## WORK TASK
How many lines in the records below hold the string "Scope"? Answer with the number alone.

## EXCERPTED RECORDS

(* ===== verification/Compliance.v ===== *)
(** * Write gate, read check and membership rules

    The checks every append goes through and the audit of a whole file
    ([gitim-core/src/validator/compliance.rs], [gitim-core/src/validator/read_check.rs]),
    and the rules for joining and leaving a channel
    ([gitim-core/src/validator/im_rules.rs]). *)

From S2P Require Import Prelude RustStr StrFacts Names QuickSession Asset Links Thread.
From stdpp Require Import options.
Open Scope N_scope.
Open Scope list_scope.

(** ** Membership rules *)

Inductive ImRuleError :=
  | AuthorNotRegistered (h : str)
  | TargetNotRegistered (h : str)
  | AuthorNotMember (h : str)
  | AlreadyMember (h : str)
  | NotMember (h : str)
  | LastMember (h : str).

Definition validate_join (author : str) (targets registered_users current_members : list str)
  : res unit ImRuleError :=
  let reg : gset str := list_to_set registered_users in
  let members : gset str := list_to_set current_members in
  try? guard_err (negb (bool_decide (author ∈ reg))) (AuthorNotRegistered author) then
  if is_empty targets then guard_err (bool_decide (author ∈ members)) (AlreadyMember author)
  else
    try? guard_err (negb (bool_decide (author ∈ members))) (AuthorNotMember author) then
    for_each targets (λ target,
      try? guard_err (negb (bool_decide (target ∈ reg))) (TargetNotRegistered target) then
      guard_err (bool_decide (target ∈ members)) (AlreadyMember target)).

Definition validate_leave (author : str) (targets registered_users current_members : list str)
  : res unit ImRuleError :=
  let reg : gset str := list_to_set registered_users in
  let members : gset str := list_to_set current_members in
  try? guard_err (negb (bool_decide (author ∈ reg))) (AuthorNotRegistered author) then
  if is_empty targets then
    try? guard_err (negb (bool_decide (author ∈ members))) (NotMember author) then
    guard_err (size members =? 1)%nat (LastMember author)
  else
    try? guard_err (negb (bool_decide (author ∈ members))) (AuthorNotMember author) then
    for_each targets (λ target,
      try? guard_err (negb (bool_decide (target ∈ reg))) (TargetNotRegistered target) then
      guard_err (negb (bool_decide (target ∈ members))) (NotMember target)).

Section compliance.
Context `{UC : !Unicode} `{PE : !PercentEncoding} `{SJ : !SerdeJson}.

(** ** The write gate *)

Inductive ComplianceError :=
  | ComplianceParse (e : ParseError)
  | LineNumberGap (expected got : N)
  | UnknownAuthor (h : str)
  | InvalidPointTo (n : N)
  | EmptyBody (n : N)
  | UnknownMention (handler : str) (line_number : N)
  | EventNonZeroPointTo (n : N)
  | EventInvalidJson (n : N)
  | ComplianceNotMember (h : str).

(** The body of the loop for one entry; the state is [known_lines] and
    [expected_next]. *)
Definition validate_entry (user_set : gset str) (allowed_senders : list str) (st : gset N * N) (entry : ThreadEntry)
  : res (gset N * N) ComplianceError :=
  let '(known_lines, expected_next) := st in
  let ln := entry_line_number entry in
  let author := handler_str (entry_author entry) in
  try? guard_err (negb (ln =? expected_next)) (LineNumberGap expected_next ln) then
  try? guard_err (negb (bool_decide (author ∈ user_set))) (UnknownAuthor author) then
  try? guard_err (negb (is_empty allowed_senders) && negb (bool_decide (author ∈ allowed_senders)))
         (ComplianceNotMember author) then
  try? (match entry with
        | EntryMessage msg =>
            try? guard_err (negb (m_point_to msg =? 0) && negb (bool_decide (m_point_to msg ∈ known_lines)))
                   (InvalidPointTo (m_point_to msg)) then
            try? for_each (m_mentions msg) (λ mention,
                   guard_err (negb (bool_decide (handler_str mention ∈ user_set)))
                     (UnknownMention (handler_str mention) ln)) then
            guard_err (is_empty (trim (m_body msg))) (EmptyBody ln)
        | EntryEvent ev =>
            try? guard_err (negb (ev_point_to ev =? 0)) (EventNonZeroPointTo ln) then
            guard_err (negb (json_is_object (ev_meta ev))) (EventInvalidJson ln)
        end) then
  Ok ({[ln]} ∪ known_lines, wrapping_add ln 1).

Definition validate_append (existing new_lines : str) (registered_users allowed_senders : list str)
  : res unit ComplianceError :=
  let? existing_file := map_err ComplianceParse (parse_thread existing) in
  let? new_file := map_err ComplianceParse (parse_thread new_lines) in
  let max_existing := last_line_number existing_file in
  let known_lines : gset N := list_to_set (map entry_line_number (entries existing_file)) in
  let user_set : gset str := list_to_set registered_users in
  try? for_fold (entries new_file) (known_lines, wrapping_add max_existing 1)
         (validate_entry user_set allowed_senders) then
  Ok tt.

(** ** The read check *)

Inductive IntegrityIssue :=
  | IssueLineNumberGap (expected got : N)
  | IssueUnknownAuthor (h : str)
  | IssueInvalidPointTo (n : N)
  | IssueEmptyBody (n : N)
  | IssueUnknownMention (handler : str) (line_number : N)
  | IssueParseError (e : ParseError).

(** [if cond { issues.push(i) }]. *)
Definition push_if (cond : bool) (i : IntegrityIssue) : list IntegrityIssue := if cond then [i] else [].

Definition entry_issues (user_set : gset str) (known_lines : gset N) (expected_next : N) (entry : ThreadEntry)
  : list IntegrityIssue :=
  let ln := entry_line_number entry in
  let author := handler_str (entry_author entry) in
  push_if (negb (ln =? expected_next)) (IssueLineNumberGap expected_next ln)
  ++ push_if (negb (bool_decide (author ∈ user_set))) (IssueUnknownAuthor author)
  ++ match entry with
     | EntryMessage msg =>
         push_if (negb (m_point_to msg =? 0) && negb (bool_decide (m_point_to msg ∈ known_lines)))
           (IssueInvalidPointTo (m_point_to msg))
         ++ push_if (is_empty (trim (m_body msg))) (IssueEmptyBody ln)
         ++ flat_map (λ mention, push_if (negb (bool_decide (handler_str mention ∈ user_set)))
                                   (IssueUnknownMention (handler_str mention) ln)) (m_mentions msg)
     | EntryEvent ev =>
         push_if (negb (ev_point_to ev =? 0)) (IssueLineNumberGap 0 (ev_point_to ev))
         ++ push_if (negb (json_is_object (ev_meta ev))) (IssueEmptyBody ln)
     end.

Fixpoint check_entries (user_set : gset str) (known_lines : gset N) (expected_next : N) (es : list ThreadEntry)
  : list IntegrityIssue :=
  match es with
  | [] => []
  | e :: es' =>
      entry_issues user_set known_lines expected_next e
      ++ check_entries user_set ({[entry_line_number e]} ∪ known_lines) (wrapping_add (entry_line_number e) 1) es'
  end.

Definition check_thread_integrity (input : str) (registered_users : list str)
  : res (list IntegrityIssue) Empty_set :=
  match parse_thread input with
  | Panicked => Panicked
  | Err e => Ok [IssueParseError e]
  | Ok file => Ok (check_entries (list_to_set registered_users) ∅ 1 (entries file))
  end.

(** ** The contract of a log

    What both checks enforce, stated once: entries numbered consecutively,
    written by registered users, replying only to earlier entries. *)
Definition entry_wf (users : gset str) (known : gset N) (expected : N) (e : ThreadEntry) : Prop :=
  entry_line_number e = expected ∧ handler_str (entry_author e) ∈ users ∧
  match e with
  | EntryMessage m =>
      (m_point_to m = 0 ∨ m_point_to m ∈ known) ∧ trim (m_body m) ≠ []
      ∧ Forall (λ h, handler_str h ∈ users) (m_mentions m)
  | EntryEvent ev => ev_point_to ev = 0 ∧ json_is_object (ev_meta ev) = true
  end.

## WORKED SOLUTION
2